### TASK REQUIREMENTS
Begin with the line containing "(fst (KFold_split (cv_folds" and copy each line exactly through the last line of the entries, inclusive.
[[ STORED DATA, beginning ]]
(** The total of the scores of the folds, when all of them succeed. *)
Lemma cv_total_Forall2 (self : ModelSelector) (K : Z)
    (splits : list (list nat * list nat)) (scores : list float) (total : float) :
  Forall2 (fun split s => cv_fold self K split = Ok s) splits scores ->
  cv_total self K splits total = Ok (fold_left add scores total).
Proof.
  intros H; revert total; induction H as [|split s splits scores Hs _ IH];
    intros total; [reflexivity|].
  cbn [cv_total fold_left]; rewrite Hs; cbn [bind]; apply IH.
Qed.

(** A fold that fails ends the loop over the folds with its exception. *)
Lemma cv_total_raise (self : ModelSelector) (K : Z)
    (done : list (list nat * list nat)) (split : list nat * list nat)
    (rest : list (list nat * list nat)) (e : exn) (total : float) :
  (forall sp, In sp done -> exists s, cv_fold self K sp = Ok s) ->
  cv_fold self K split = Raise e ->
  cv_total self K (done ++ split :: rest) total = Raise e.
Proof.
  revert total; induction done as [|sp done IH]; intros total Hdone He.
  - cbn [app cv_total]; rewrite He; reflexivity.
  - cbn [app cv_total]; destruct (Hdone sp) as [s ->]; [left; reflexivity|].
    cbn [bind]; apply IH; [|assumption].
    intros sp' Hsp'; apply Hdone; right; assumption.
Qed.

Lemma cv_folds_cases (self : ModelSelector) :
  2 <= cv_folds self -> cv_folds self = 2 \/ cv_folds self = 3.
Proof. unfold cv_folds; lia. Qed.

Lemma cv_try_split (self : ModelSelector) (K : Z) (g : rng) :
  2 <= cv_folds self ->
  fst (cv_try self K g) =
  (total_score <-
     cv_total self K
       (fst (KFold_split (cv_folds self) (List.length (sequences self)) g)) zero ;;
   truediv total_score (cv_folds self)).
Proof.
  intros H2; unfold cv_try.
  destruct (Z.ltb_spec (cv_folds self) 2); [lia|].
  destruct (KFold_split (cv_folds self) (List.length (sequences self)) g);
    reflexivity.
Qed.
[[ STORED DATA, end ]]
### RESULT FOR THIS EXERCISE
       (fst (KFold_split (cv_folds self) (List.length (sequences self)) g)) zero ;;
   truediv total_score (cv_folds self)).
Proof.
  intros H2; unfold cv_try.
  destruct (Z.ltb_spec (cv_folds self) 2); [lia|].
  destruct (KFold_split (cv_folds self) (List.length (sequences self)) g);
    reflexivity.
Qed.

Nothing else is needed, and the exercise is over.